What this task involves -
Once you find the line containing "mkKernel (k_vfs k) (k_drivers k) x", please retype it and every line after it to the end of the entries, exactly and with nothing added.

Input -
---
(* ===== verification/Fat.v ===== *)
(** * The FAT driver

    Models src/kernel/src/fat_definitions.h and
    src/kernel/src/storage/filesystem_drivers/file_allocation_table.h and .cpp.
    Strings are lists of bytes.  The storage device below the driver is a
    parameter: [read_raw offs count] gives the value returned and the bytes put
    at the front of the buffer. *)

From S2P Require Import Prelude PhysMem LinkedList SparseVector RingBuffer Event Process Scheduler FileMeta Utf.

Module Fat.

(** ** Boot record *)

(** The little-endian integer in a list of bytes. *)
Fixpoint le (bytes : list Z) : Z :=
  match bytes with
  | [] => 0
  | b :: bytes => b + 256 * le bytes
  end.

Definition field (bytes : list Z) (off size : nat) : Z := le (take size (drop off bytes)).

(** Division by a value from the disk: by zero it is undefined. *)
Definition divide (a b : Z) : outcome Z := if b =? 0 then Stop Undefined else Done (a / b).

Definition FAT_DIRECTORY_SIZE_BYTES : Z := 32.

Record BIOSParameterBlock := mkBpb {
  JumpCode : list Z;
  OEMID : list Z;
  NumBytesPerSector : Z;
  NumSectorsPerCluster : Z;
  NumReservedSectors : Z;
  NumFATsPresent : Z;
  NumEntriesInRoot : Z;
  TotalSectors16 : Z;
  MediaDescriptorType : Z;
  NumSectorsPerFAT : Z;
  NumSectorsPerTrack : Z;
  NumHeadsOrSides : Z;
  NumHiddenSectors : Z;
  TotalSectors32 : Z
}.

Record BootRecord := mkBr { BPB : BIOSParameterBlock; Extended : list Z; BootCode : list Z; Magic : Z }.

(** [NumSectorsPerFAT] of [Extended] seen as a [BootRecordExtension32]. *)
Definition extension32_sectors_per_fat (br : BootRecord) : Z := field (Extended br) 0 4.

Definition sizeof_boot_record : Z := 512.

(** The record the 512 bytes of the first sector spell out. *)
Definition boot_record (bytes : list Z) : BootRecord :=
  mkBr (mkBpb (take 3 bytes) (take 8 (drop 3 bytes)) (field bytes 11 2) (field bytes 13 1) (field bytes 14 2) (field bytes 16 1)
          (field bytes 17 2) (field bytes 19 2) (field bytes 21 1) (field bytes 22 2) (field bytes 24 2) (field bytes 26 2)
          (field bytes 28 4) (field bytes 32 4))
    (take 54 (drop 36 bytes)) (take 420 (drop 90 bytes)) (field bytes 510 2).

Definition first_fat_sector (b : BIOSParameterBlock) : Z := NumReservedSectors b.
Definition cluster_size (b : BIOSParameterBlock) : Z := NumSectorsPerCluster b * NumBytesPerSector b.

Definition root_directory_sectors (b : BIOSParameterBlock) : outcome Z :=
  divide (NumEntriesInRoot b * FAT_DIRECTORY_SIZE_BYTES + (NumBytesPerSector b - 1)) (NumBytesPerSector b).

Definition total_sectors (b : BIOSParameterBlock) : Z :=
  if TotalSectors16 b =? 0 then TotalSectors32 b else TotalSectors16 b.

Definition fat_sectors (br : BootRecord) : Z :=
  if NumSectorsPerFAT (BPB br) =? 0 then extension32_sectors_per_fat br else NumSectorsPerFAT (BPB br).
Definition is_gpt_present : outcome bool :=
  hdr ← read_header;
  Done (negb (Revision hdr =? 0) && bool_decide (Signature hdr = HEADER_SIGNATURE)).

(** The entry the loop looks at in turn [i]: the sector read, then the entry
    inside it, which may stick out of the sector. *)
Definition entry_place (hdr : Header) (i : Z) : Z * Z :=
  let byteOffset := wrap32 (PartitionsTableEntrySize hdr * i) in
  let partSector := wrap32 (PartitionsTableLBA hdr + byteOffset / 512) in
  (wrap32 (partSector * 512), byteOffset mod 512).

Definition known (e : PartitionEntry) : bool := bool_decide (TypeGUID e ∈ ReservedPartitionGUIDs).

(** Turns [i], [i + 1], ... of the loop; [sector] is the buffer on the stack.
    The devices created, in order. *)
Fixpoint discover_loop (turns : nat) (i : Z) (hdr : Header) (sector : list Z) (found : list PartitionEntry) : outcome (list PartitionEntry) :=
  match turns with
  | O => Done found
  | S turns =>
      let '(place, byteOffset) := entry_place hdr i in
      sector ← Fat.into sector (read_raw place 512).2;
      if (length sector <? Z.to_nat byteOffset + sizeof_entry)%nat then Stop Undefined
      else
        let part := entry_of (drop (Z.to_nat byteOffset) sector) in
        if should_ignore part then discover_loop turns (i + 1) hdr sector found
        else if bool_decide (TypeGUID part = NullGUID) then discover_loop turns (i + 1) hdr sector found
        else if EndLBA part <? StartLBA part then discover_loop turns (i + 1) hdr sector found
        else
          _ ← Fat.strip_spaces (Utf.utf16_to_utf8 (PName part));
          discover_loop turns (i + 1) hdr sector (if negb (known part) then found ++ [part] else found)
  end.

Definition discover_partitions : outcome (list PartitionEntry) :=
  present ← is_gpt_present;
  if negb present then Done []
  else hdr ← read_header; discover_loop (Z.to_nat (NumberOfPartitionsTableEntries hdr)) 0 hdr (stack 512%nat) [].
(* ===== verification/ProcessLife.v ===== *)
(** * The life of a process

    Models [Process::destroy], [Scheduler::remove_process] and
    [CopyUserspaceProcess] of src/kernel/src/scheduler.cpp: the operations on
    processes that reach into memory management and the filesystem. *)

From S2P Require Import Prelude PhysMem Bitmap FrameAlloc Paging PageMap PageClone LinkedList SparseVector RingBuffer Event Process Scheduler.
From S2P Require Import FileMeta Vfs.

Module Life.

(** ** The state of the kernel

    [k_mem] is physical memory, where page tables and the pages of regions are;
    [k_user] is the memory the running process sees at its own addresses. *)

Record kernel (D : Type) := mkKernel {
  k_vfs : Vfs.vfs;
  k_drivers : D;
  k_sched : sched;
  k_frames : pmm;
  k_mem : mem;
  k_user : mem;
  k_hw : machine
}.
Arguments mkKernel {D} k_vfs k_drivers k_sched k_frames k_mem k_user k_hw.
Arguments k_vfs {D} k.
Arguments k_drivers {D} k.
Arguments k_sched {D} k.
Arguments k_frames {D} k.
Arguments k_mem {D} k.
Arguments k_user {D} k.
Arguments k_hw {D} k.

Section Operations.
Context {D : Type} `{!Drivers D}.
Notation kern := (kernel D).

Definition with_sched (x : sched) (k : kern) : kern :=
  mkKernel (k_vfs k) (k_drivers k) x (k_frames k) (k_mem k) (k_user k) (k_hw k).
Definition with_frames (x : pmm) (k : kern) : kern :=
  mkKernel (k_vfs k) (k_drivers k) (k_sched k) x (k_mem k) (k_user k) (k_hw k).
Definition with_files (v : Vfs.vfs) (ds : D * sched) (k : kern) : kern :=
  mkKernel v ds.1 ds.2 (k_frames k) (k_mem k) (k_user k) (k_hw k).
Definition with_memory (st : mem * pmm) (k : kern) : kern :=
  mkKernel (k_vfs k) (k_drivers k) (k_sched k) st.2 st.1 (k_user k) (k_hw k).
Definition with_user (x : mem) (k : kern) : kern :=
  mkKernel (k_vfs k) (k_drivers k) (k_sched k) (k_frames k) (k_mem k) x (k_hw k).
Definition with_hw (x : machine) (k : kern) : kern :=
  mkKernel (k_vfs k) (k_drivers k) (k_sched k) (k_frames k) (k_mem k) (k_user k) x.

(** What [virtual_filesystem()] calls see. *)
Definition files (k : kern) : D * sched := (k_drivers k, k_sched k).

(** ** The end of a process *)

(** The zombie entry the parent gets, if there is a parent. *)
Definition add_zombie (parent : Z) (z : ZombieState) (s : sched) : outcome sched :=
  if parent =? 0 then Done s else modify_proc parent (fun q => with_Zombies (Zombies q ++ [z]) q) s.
---
Answer to this exercise -
  mkKernel (k_vfs k) (k_drivers k) x (k_frames k) (k_mem k) (k_user k) (k_hw k).
Definition with_frames (x : pmm) (k : kern) : kern :=
  mkKernel (k_vfs k) (k_drivers k) (k_sched k) x (k_mem k) (k_user k) (k_hw k).
Definition with_files (v : Vfs.vfs) (ds : D * sched) (k : kern) : kern :=
  mkKernel v ds.1 ds.2 (k_frames k) (k_mem k) (k_user k) (k_hw k).
Definition with_memory (st : mem * pmm) (k : kern) : kern :=
  mkKernel (k_vfs k) (k_drivers k) (k_sched k) st.2 st.1 (k_user k) (k_hw k).
Definition with_user (x : mem) (k : kern) : kern :=
  mkKernel (k_vfs k) (k_drivers k) (k_sched k) (k_frames k) (k_mem k) x (k_hw k).
Definition with_hw (x : machine) (k : kern) : kern :=
  mkKernel (k_vfs k) (k_drivers k) (k_sched k) (k_frames k) (k_mem k) (k_user k) x.

(** What [virtual_filesystem()] calls see. *)
Definition files (k : kern) : D * sched := (k_drivers k, k_sched k).

(** ** The end of a process *)

(** The zombie entry the parent gets, if there is a parent. *)
Definition add_zombie (parent : Z) (z : ZombieState) (s : sched) : outcome sched :=
  if parent =? 0 then Done s else modify_proc parent (fun q => with_Zombies (Zombies q ++ [z]) q) s.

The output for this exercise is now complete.